Quinn signs Ill. budget, says little about where he’ll make additional cuts

By Deanna Bellandi, AP
Thursday, July 1, 2010

Quinn signs budget, says little about further cuts

CHICAGO — Gov. Pat Quinn said Thursday that’s he’s cutting government spending by $1.4 billion, with more cuts still possible, but offered few details about which services will be targeted.

Quinn signed a new state budget into law, including provisions that give him broad authority to deal with the deficit as he sees fit.

The Chicago Democrat said his goal is to protect government operations that help the economy or support education, health care and public safety.

Still, the new budget’s 5.3 percent cut in spending takes its toll on those areas.

Schools take a $241 million hit, the governor’s office said. Universities lose $100 million.
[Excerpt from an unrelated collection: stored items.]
Lemma alike_call c ctx st st' : secret ∉ collections c → agree_behind st st' →
  (exec memory_rw c ctx st).1 = (exec memory_rw c ctx st').1 ∧
  agree_behind (exec memory_rw c ctx st).2 (exec memory_rw c ctx st').2.
Proof.
  intros Hc Hst. destruct c; cbn [collections] in Hc; apply alike_answered; try done.
  - apply alike_key; [done|]. intros k' Hk. unfold MemorySession.Exists. auto 10 with dalgo.
  - by apply alike_read.
  - apply alike_bind; [auto with dalgo|]. intros _. by eapply alike_each, alike_read_if_found.
  - auto with dalgo.
  - by apply alike_in_db, alike_recordset_query.
  - apply alike_key; [done|]. intros k Hk. unfold Set_. auto with dalgo.
  - eapply alike_each; [done|]. intros r Hr. apply alike_key; [done|]. intros k Hk. unfold Set_. auto with dalgo.
  - apply alike_insert; [done|]. simpl. by rewrite app_nil_r.
  - by apply alike_insert.
  - apply alike_key; [done|]. intros k' Hk. unfold Update_, UpdateRecord. auto with dalgo.
  - apply alike_key; [done|]. intros k' Hk. unfold UpdateRecord. auto with dalgo.
  - eapply alike_each; [done|]. intros r Hr. apply alike_key; [done|]. intros k Hk.
    unfold Update_, UpdateRecord. auto with dalgo.
  - apply alike_key; [done|]. intros k' Hk. unfold MemorySession.Delete. auto with dalgo.
  - eapply alike_each; [done|]. intros r Hr. apply alike_key; [done|]. intros k Hk.
    unfold MemorySession.Delete. auto with dalgo.
Qed.
(** A query without a source panics alike. *)
Lemma exec_secured_panics g c ctx : (∀ req, call_request c ≠ Ret req) →
  ∃ r, ∀ st, exec (securedReadwriteSession memory_rw g) c ctx st = (r, st).
Proof.
  intros Hno. destruct c; cbn [call_request] in Hno; try (by destruct (Hno _ eq_refl));
    unfold exec, answered; cbn [rw_read securedReadwriteSession securedReadSession rs_ExecuteQueryToRecordsReader
      rs_ExecuteQueryToRecordsetReader];
    unfold secured_ExecuteQueryToRecordsReader, secured_ExecuteQueryToRecordsetReader, guarded_query;
    destruct (resourcesForQuery q) as [rs| |]; try (by destruct (Hno _ eq_refl));
    eexists; intros st; cbn; reflexivity.
Qed.

Lemma alike_secured g p c ctx st st' :
  p ∈ databasePolicies g ++ boundPolicies g →
  (∀ req, secret ∈ collections c → call_request c = Ret req → policy_Authorize p ctx req ≠ None) →
  agree_behind st st' →
  (exec (securedReadwriteSession memory_rw g) c ctx st).1 = (exec (securedReadwriteSession memory_rw g) c ctx st').1 ∧
  agree_behind (exec (securedReadwriteSession memory_rw g) c ctx st).2 (exec (securedReadwriteSession memory_rw g) c ctx st').2.
Proof.
  intros Hp Hdeny Hst. destruct (call_request c) as [req| |] eqn:Hreq.
  2-3: destruct (exec_secured_panics g c ctx) as [r Hr]; [congruence|]; by rewrite !Hr.
  rewrite !(exec_secured _ _ _ _ _ req Hreq). destruct (authorizeRequest g ctx req) as [err|] eqn:Ha; [done|].
  apply alike_call; [|done]. intros Hc. apply (Hdeny req Hc eq_refl).
  apply authorizeRequest_None in Ha as [_ Hall]. apply Hall. unfold guard_policies. set_solver.
Qed.
End Agree.

(** [n] calls of a client at most. *)
Fixpoint converse (s : ReadwriteSession (P := P) (S := behind)) (who : client P) (n : nat) (seen : list (res error answer))
    (st : behind) : list (res error answer) * behind :=
  match n with
  | 0 => (seen, st)
  | S n =>
      match who seen st.2 with
      | None => (seen, st)
      | Some (x, ctx) => let '(r, st') := exec s x ctx st in converse s who n (r :: seen) st'
      end
  end.

(** C4: a policy in force that rejects the calls of a client which name a
    collection keeps the collection secret: on two in-memory databases that
    differ in that collection only, the client gets the same answers, the same
    errors and the same data, however it chooses its calls from what it saw
    before, and the databases still agree on the rest. *)
Theorem denied_collection_is_secret g p (who : client P) secret n seen (st st' : behind)
    (Hp : p ∈ databasePolicies g ++ boundPolicies g) (Hhides : hides p secret who)
    (Hagree : agree_behind secret st st') :
  (converse (securedReadwriteSession memory_rw g) who n seen st).1 =
    (converse (securedReadwriteSession memory_rw g) who n seen st').1 ∧
  agree_behind secret (converse (securedReadwriteSession memory_rw g) who n seen st).2
    (converse (securedReadwriteSession memory_rw g) who n seen st').2.
Proof.
  revert seen st st' Hagree. induction n as [|n IH]; intros seen st st' Hagree; cbn [converse]; [done|].
  rewrite <- (proj2 Hagree). destruct (who seen st.2) as [[x ctx]|] eqn:Hx; [|done].
  destruct (alike_secured secret g p x ctx st st' Hp) as [Hr HR]; [intros req Hc Hreq; by eapply Hhides|done|].
  destruct (exec _ x ctx st) as [r st1], (exec _ x ctx st') as [r' st1']. simpl in Hr, HR. subst r'. by apply IH.
Qed.
End Secrecy.
(** The places that must have no record before. *)
Definition non_existing (i : nat) : string * string := ("NonExistingKind", "non_existing_id_" +:+ pretty i).
Definition absent_places : list (string * string) :=
  (non_existing <$> seq 0 3) ++ [(E2ETestKind1, "k1r9"); (E2ETestKind2, "k2r9")].

Ltac listed := match goal with |- ?P => exact (bool_decide_eq_true_1 P eq_refl) end.

(** Reading test data at some places. *)
Lemma passes_read_new (message : string) (m : contents) (l : list (string * string)) keys (Q : list (option value) → W → Prop) :
  keys = key_at <$> l → Forall (λ p, test_place p ∧ m !! p ≠ Some None) l →
  (∀ w, models None w m → Q (found m <$> l) w) →
  passes (λ w, models None w m) (get_multi db message (new_records keys)) Q.
Proof.
  intros -> Hl HQ. unfold new_records.
  replace ((λ k, (k, TestData "" 0)) <$> (key_at <$> l)) with (prod_map key_at id <$> ((λ p, (p, TestData "" 0)) <$> l))
    by by rewrite <- !list_fmap_compose.
  apply passes_read.
  - apply Forall_fmap. eapply Forall_impl; [exact Hl|]. intros p [Hp Hm]. split; [done|]. simpl.
    by destruct (m !! p) as [[d|]|].
  - intros w Hw. rewrite <- list_fmap_compose. by apply HQ.
Qed.

Lemma passes_get3 (m : contents) : (∀ p, p ∈ absent_places → m !! p = None) →
  passes (λ w, models None w m) (get3NonExistingRecords db) (λ _ w, models None w m).
Proof.
  intros Hm. eapply test_bind with (Q := λ r w, Forall (λ r, r = None) r ∧ models None w m).
  - apply (passes_read_new _ m (non_existing <$> seq 0 3)); [done| |].
    + apply Forall_forall. intros p Hp. rewrite Hm by (unfold absent_places; set_solver).
      apply list_elem_of_fmap in Hp as (i & -> & _). split; [apply test_place_3|done].
    + intros w Hw. split; [|done]. apply Forall_fmap, Forall_forall. intros p Hp.
      apply found_none, Hm. unfold absent_places. set_solver.
  - intros r w [Hr Hw]. by apply (passes_absent (λ w, models None w m)).
Qed.

Definition first_data (p : string * string) : string * Z := (p.2 +:+ "str", 0%Z).
Definition with_data (data : string * string → string * Z) (l : list (string * string)) (m : contents) : contents :=
  fold_left (λ m x, <[x.1 := Some x.2]> m) ((λ p, (p, data p)) <$> l) m.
Spending on human services will fall by $312 million.

Exactly how those reductions will be made, or where further cuts will fall, wasn’t clear.

Spending cuts alone don’t come close to erasing the state’s $13 billion deficit, the largest in Illinois history. The budget also gives Quinn authority to take money out of special funds, borrow against future revenue and simply let bills go unpaid until the next fiscal year.

At one point, Quinn seemed to suggest he considers the budget balanced.

“There’s no hole left,” he said at a Chicago news conference.

Sen. Matt Murphy, a budget experts for Senate Republicans, was quick to criticize. He said Quinn’s outline contained “a lot more fiction, I think, than fact.”

Illinois is expected to see a roughly $7 billion gap between likely income and expenses in the coming year. Add in unpaid bills from the previous year and Illinois has a total deficit of about $13 billion.

That shortfall equals half the budget’s general funds, where state officials have broad authority to raise or lower spending.

Quinn proposed raising income taxes to help reduce that gap, but legislators ignored the idea. He pushed to borrow money by selling bonds, but that failed too. Lawmakers did give Quinn permission to take $1 billion from special funds supported by fees, with a promise to repay the money later.

Rather than spell out which programs will get money and which won’t, legislators opted to approve large lump sums and give Quinn the power to decide how it’s spent.

“They didn’t want to put their fingerprints on any reductions or cuts whatsoever,” Quinn said.

Quinn also can let even more of the state’s bills — for services such as day-care for poor families and aid for the disabled — pile up unpaid until next year.